(* ===== verification/_CoqProject ===== *)
-Q . S2P
Prelude.v
GoStr.v
GoSort.v
GoTime.v
GoPath.v
Json.v
JsonFacts.v
JsonStruct.v
Encode.v
TimeParse.v
GoTrim.v
GoErr.v
GoFile.v
Fs.v
Wp.v
FsFacts.v
Names.v
DeliveryRoot.v
DeliveryRootFacts.v
Sample.v
Ambient.v
AmbientFacts.v
Maildir.v
Delivery.v
Claim.v
Format.v
MessageFormat.v
AtomicFacts.v
DlqEnvelope.v
Dlq.v
DeadLetter.v
Retry.v
Receipt.v
ReceiptFacts.v
Doorbell.v
DoorbellFacts.v
SessionGuard.v
Supervisor.v
Validate.v
ValidateFacts.v
Thread.v
JsonUtf8.v
Drain.v
DrainLoop.v
Draining.v
DlqLive.v
DrainLive.v
Presence.v
Layout.v
Repair.v
ExistingInbox.v
Bridge.v
BridgeFacts.v
BridgeApply.v
Enqueue.v
Courier.v
CourierFacts.v
CourierPoll.v
CourierPush.v
EnqueueFacts.v
Swarm.v
SwarmBoard.v
SwarmTasks.v
SwarmBridge.v
SwarmNews.v
Registry.v
RegistryJson.v
RegistryMachine.v
RegistryFacts.v
RegistryStore.v
RegistrySafe.v
Keepalive.v
KeepaliveFacts.v
KeepalivePass.v
KeepaliveRegister.v
KeepaliveSafe.v
(* ===== verification/GoSort.v ===== *)
(** Order and sorting: Go's [<] on strings, and sort.Slice through its contract.

    sort.Slice is not stable and its algorithm is not part of its documentation, so the code
    that calls it is modelled against the interface [SortSlice]: the result is a permutation
    of the input, and it is sorted whenever the comparison is a strict weak order on the
    elements.  Insertion sort is an instance. *)
From stdpp Require Export sorting.
From S2P Require Import Prelude GoStr.

(** ** Strings *)

Lemma str_ltb_irrefl s : str_ltb s s = false.
Proof. induction s as [|c s IH]; [done|]. cbn [str_ltb]. rewrite Nat.ltb_irrefl, IH. by rewrite andb_false_r. Qed.

Lemma str_ltb_trans a b c : str_ltb a b = true -> str_ltb b c = true -> str_ltb a c = true.
Proof.
  revert b c. induction a as [|x a IH]; intros [|y b] [|z c]; try done. cbn [str_ltb].
  rewrite !orb_true_iff, !andb_true_iff, !Nat.ltb_lt, !Nat.eqb_eq.
  intros [H1|[H1 H1']] [H2|[H2 H2']]; try (left; lia). right. split; [lia|]. by eapply IH.
Qed.

Lemma str_ltb_total a b : str_ltb a b = true \/ a = b \/ str_ltb b a = true.
Proof.
  revert b. induction a as [|x a IH]; intros [|y b]; [by auto..|]. cbn [str_ltb].
  rewrite !orb_true_iff, !andb_true_iff, !Nat.ltb_lt, !Nat.eqb_eq.
  destruct (lt_eq_lt_dec (Ascii.nat_of_ascii x) (Ascii.nat_of_ascii y)) as [[H|H]|H]; [by auto| |by auto].
  destruct (IH b) as [Hb|[->|Hb]]; [by auto 6| |by auto 6]. right. left. f_equal.
  rewrite <-(Ascii.ascii_nat_embedding x), H. apply Ascii.ascii_nat_embedding.
Qed.

Lemma str_ltb_asym a b : str_ltb a b = true -> str_ltb b a = false.
Proof.
  intros H. destruct (str_ltb b a) eqn:E; [|done]. by rewrite <-(str_ltb_irrefl a), (str_ltb_trans a b a).
Qed.

(** ** Strict weak orders *)

(** [less] is a strict weak order on the elements that satisfy [P]. *)
Record weak_order {A} (P : A -> Prop) (less : A -> A -> bool) : Prop := {
  wo_irrefl : forall a, P a -> less a a = false;
  wo_trans : forall a b c, P a -> P b -> P c -> less a b = true -> less b c = true -> less a c = true;
  wo_split : forall a b c, P a -> P b -> P c -> less a c = true -> less a b = true \/ less b c = true;
}.

Lemma str_weak_order : weak_order (fun _ => True) str_ltb.
Proof.
  split.
  - intros. apply str_ltb_irrefl.
  - intros a b c _ _ _. apply str_ltb_trans.
  - intros a b c _ _ _ H. destruct (str_ltb_total a b) as [?|[->|Hb]]; [by left|by right|].
    right. by eapply str_ltb_trans.
Qed.

(** A comparison by a key. *)
Lemma weak_order_key {A B} (P : B -> Prop) (less : B -> B -> bool) (f : A -> B) :
  weak_order P less -> weak_order (fun a => P (f a)) (fun a b => less (f a) (f b)).
Proof.
  intros [H1 H2 H3]. split; [intros a Ha; by apply H1|intros a b c ? ? ?; by apply H2|intros a b c ? ? ?; by apply H3].
Qed.

Lemma weak_order_sub {A} (P Q : A -> Prop) less : (forall a, Q a -> P a) -> weak_order P less -> weak_order Q less.
Proof.
  intros HQ [H1 H2 H3].
  split; [intros a Ha; by apply H1, HQ|intros a b c ? ? ?; by apply H2; apply HQ|intros a b c ? ? ?; by apply H3; apply HQ].
Qed.

(** A comparison by a key in a strict total order, ties broken by another comparison. *)
Lemma lex_weak_order {A K} `{EqDecision K} (lt : K -> K -> bool) (key : A -> K) (P : A -> Prop) less :
  (forall k, lt k k = false) -> (forall a b c, lt a b = true -> lt b c = true -> lt a c = true) ->
  (forall a b, lt a b = true \/ a = b \/ lt b a = true) -> weak_order P less ->
  weak_order P (fun a b => if bool_decide (key a = key b) then less a b else lt (key a) (key b)).
Proof.
  intros Hirr Htr Htot [H1 H2 H3].
  assert (forall a b, lt a b = true -> lt b a = true -> False) as Hasym.
  { intros a b Hab Hba. pose proof (Htr _ _ _ Hab Hba) as H. by rewrite Hirr in H. }
  split.
  - intros a Ha. rewrite bool_decide_eq_true_2 by done. by apply H1.
  - intros a b c Ha Hb Hc. destruct (bool_decide_reflect (key a = key b)) as [Eab|Nab];
      destruct (bool_decide_reflect (key b = key c)) as [Ebc|Nbc];
      destruct (bool_decide_reflect (key a = key c)) as [Eac|Nac]; try congruence.
    + by apply H2.
    + rewrite Eac. intros H H'. exfalso. by eapply Hasym.
    + apply Htr.
  - intros a b c Ha Hb Hc. destruct (bool_decide_reflect (key a = key c)) as [Eac|Nac];
      destruct (bool_decide_reflect (key a = key b)) as [Eab|Nab];
      destruct (bool_decide_reflect (key b = key c)) as [Ebc|Nbc]; try congruence.
    + by apply H3.
    + intros _. rewrite <-Eac. destruct (Htot (key a) (key b)) as [?|[?|?]]; [by left|done|by right].
    + rewrite Eab. by right.
    + rewrite <-Ebc. by left.
    + intros Hac. destruct (Htot (key a) (key b)) as [?|[?|Hba]]; [by left|done|]. right. by eapply Htr.
Qed.

Lemma weak_order_ext {A} (P : A -> Prop) (f g : A -> A -> bool) :
  (forall a b, P a -> P b -> g a b = f a b) -> weak_order P f -> weak_order P g.
Proof.
  intros E [H1 H2 H3]. split.
  - intros a Ha. rewrite E by done. by apply H1.
  - intros a b c Ha Hb Hc. rewrite !E by done. by apply H2.
  - intros a b c Ha Hb Hc. rewrite !E by done. by apply H3.
Qed.

(** ** sort.Slice *)

Class SortSlice := {
  sort_slice {A} : (A -> A -> bool) -> list A -> list A;
  sort_slice_perm {A} (less : A -> A -> bool) l : sort_slice less l ≡ₚ l;
  sort_slice_sorted {A} (P : A -> Prop) (less : A -> A -> bool) l :
    weak_order P less -> Forall P l -> StronglySorted (fun a b => less b a = false) (sort_slice less l);
}.

Section insertion.
Context {A : Type} (less : A -> A -> bool).

Fixpoint insert_sorted (x : A) (l : list A) : list A :=
  match l with
  | [] => [x]
  | y :: l' => if less y x then y :: insert_sorted x l' else x :: l
  end.
Definition insertion_sort (l : list A) : list A := foldr insert_sorted [] l.

Lemma insert_sorted_perm x l : insert_sorted x l ≡ₚ x :: l.
Proof.
  induction l as [|y l IH]; [done|]. cbn. destruct (less y x); [|done]. rewrite IH. by constructor.
Qed.

Lemma insertion_sort_perm l : insertion_sort l ≡ₚ l.
Proof. induction l as [|x l IH]; [done|]. cbn. by rewrite insert_sorted_perm, IH. Qed.

Context (P : A -> Prop) (Hwo : weak_order P less).

(** [less] is negatively transitive. *)
Lemma weak_ge_trans a b c : P a -> P b -> P c -> less b a = false -> less c b = false -> less c a = false.
Proof.
  intros Ha Hb Hc H1 H2. destruct (less c a) eqn:E; [|done].
  destruct (wo_split _ _ Hwo c b a) as [?|?]; try done; congruence.
Qed.

Lemma insert_sorted_sorted x l :
  P x -> Forall P l -> StronglySorted (fun a b => less b a = false) l ->
  StronglySorted (fun a b => less b a = false) (insert_sorted x l).
Proof.
  intros Hx. induction l as [|y l IH]; intros HP Hs; [by repeat constructor|].
  apply Forall_cons in HP as [Hy HP]. apply StronglySorted_inv in Hs as [Hs Hall]. cbn.
  destruct (less y x) eqn:E.
  - constructor; [by apply IH|]. rewrite insert_sorted_perm. constructor; [|done].
    destruct (less x y) eqn:E'; [|done].
    by rewrite <-(wo_irrefl _ _ Hwo y Hy), (wo_trans _ _ Hwo y x y).
  - constructor; [by constructor|]. constructor; [done|].
    rewrite !Forall_forall in *. intros z Hz. eapply (weak_ge_trans x y z); auto.
Qed.

Lemma insertion_sort_sorted l : Forall P l -> StronglySorted (fun a b => less b a = false) (insertion_sort l).
Proof.
  induction l as [|x l IH]; intros HP; [by constructor|]. apply Forall_cons in HP as [Hx HP]. cbn.
  apply insert_sorted_sorted; [done| |by auto]. by rewrite insertion_sort_perm.
Qed.

End insertion.

#[global] Instance insertion_SortSlice : SortSlice := {|
  sort_slice := @insertion_sort;
  sort_slice_perm := @insertion_sort_perm;
  sort_slice_sorted A P less l H := insertion_sort_sorted less P H l;
|}.

(** When no two elements are equivalent, there is one sorted permutation only, so every
    implementation of sort.Slice gives the same result. *)
Section unique.
Context {A : Type} (less : A -> A -> bool) (P : A -> Prop) (Hwo : weak_order P less).

Definition separated (l : list A) : Prop :=
  forall a b, a ∈ l -> b ∈ l -> less a b = false -> less b a = false -> a = b.

Lemma sorted_perm_unique l1 l2 :
  l1 ≡ₚ l2 -> Forall P l1 -> separated l1 ->
  StronglySorted (fun a b => less b a = false) l1 -> StronglySorted (fun a b => less b a = false) l2 -> l1 = l2.
Proof.
  revert l2. induction l1 as [|x l1 IH]; intros l2 Hperm HP Hsep H1 H2.
  { symmetry in Hperm. by apply Permutation_nil_r in Hperm. }
  destruct l2 as [|y l2]; [by apply Permutation_nil_r in Hperm|].
  apply StronglySorted_inv in H1 as [H1 Hx]. apply StronglySorted_inv in H2 as [H2 Hy].
  assert (x = y) as <-.
  { assert (y ∈ x :: l1) as Hin1 by (rewrite Hperm; by left).
    assert (x ∈ y :: l2) as Hin2 by (rewrite <-Hperm; by left).
    apply Hsep; [by left|done| |].
    - apply elem_of_cons in Hin2 as [->|Hin2].
      + apply (wo_irrefl _ _ Hwo). rewrite Forall_forall in HP. by apply HP.
      + rewrite Forall_forall in Hy. by apply Hy.
    - apply elem_of_cons in Hin1 as [->|Hin1].
      + apply (wo_irrefl _ _ Hwo). rewrite Forall_forall in HP. apply HP. by left.
      + rewrite Forall_forall in Hx. by apply Hx. }
  f_equal. apply Forall_cons in HP as [_ HP]. apply IH; try done.
  - by apply Permutation_cons_inv in Hperm.
  - intros a b Ha Hb. apply Hsep; by right.
Qed.

End unique.

(** ** Maps with sorted keys *)

(** encoding/json writes the members of a Go map in the order of their keys. *)
Fixpoint key_insert {V} (k : string) (v : V) (l : list (string * V)) : list (string * V) :=
  match l with
  | [] => [(k, v)]
  | (k', v') :: l' =>
    if str_ltb k k' then (k, v) :: l
    else if bool_decide (k = k') then (k, v) :: l'
    else (k', v') :: key_insert k v l'
  end.

Definition keys_sorted {V} (l : list (string * V)) : Prop :=
  StronglySorted (fun a b => str_ltb a.1 b.1 = true) l.

Lemma key_insert_last {V} k (v : V) l :
  Forall (fun a => str_ltb a.1 k = true) l -> key_insert k v l = l ++ [(k, v)].
Proof.
  induction l as [|[k' v'] l IH]; [done|]. intros [Hk Hl]%Forall_cons. cbn in *.
  rewrite (str_ltb_asym _ _ Hk). rewrite bool_decide_eq_false_2; [by rewrite IH|].
  intros ->. by rewrite str_ltb_irrefl in Hk.
Qed.

(** Inserting the members of a sorted list one after the other gives that list. *)
Lemma key_insert_all {V} (acc l : list (string * V)) :
  keys_sorted (acc ++ l) -> foldl (fun m kv => key_insert kv.1 kv.2 m) acc l = acc ++ l.
Proof.
  revert acc. induction l as [|[k v] l IH]; intros acc Hs; [by rewrite app_nil_r|]. cbn.
  rewrite key_insert_last.
  - rewrite IH; rewrite <-app_assoc; [done|exact Hs].
  - apply Forall_forall. intros a Ha.
    apply (StronglySorted_app_1_elem_of _ _ _ a (k, v) Hs); [done|by left].
Qed.

Lemma key_insert_sorted {V} k (v : V) l : keys_sorted l -> keys_sorted (key_insert k v l) /\
  forall k0, str_ltb k0 k = true -> Forall (fun a => str_ltb k0 a.1 = true) l ->
    Forall (fun a => str_ltb k0 a.1 = true) (key_insert k v l).
Proof.
  induction l as [|[k' v'] l IH]; intros Hs; cbn.
  { split; [by repeat constructor|]. by repeat constructor. }
  apply StronglySorted_inv in Hs as [Hs Hall]. destruct (IH Hs) as [IH1 IH2].
  destruct (str_ltb k k') eqn:E.
  - split; [|intros k0 H0 H; by constructor]. constructor; [by constructor|]. constructor; [done|].
    eapply Forall_impl; [exact Hall|]. intros a Ha. by eapply str_ltb_trans.
  - case_bool_decide as Ek; [subst k'|].
    + split; [by constructor|]. intros k0 H0 [_ H]%Forall_cons. by constructor.
    + destruct (str_ltb_total k k') as [?|[?|E']]; [congruence|done|].
      split; [constructor; [done|]; by apply IH2|]. intros k0 H0 [H1 H2]%Forall_cons. constructor; [done|by auto].
Qed.

Lemma key_inserts_sorted {V} (l acc : list (string * V)) :
  keys_sorted acc -> keys_sorted (foldl (fun m kv => key_insert kv.1 kv.2 m) acc l).
Proof.
  revert acc. induction l as [|[k v] l IH]; intros acc Hs; [done|]. cbn. apply IH. by apply key_insert_sorted.
Qed.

Your goal »
Search the listing above for the word "Prelude", and copy every line that has it.

Written answer »
Prelude.v
From S2P Require Import Prelude GoStr.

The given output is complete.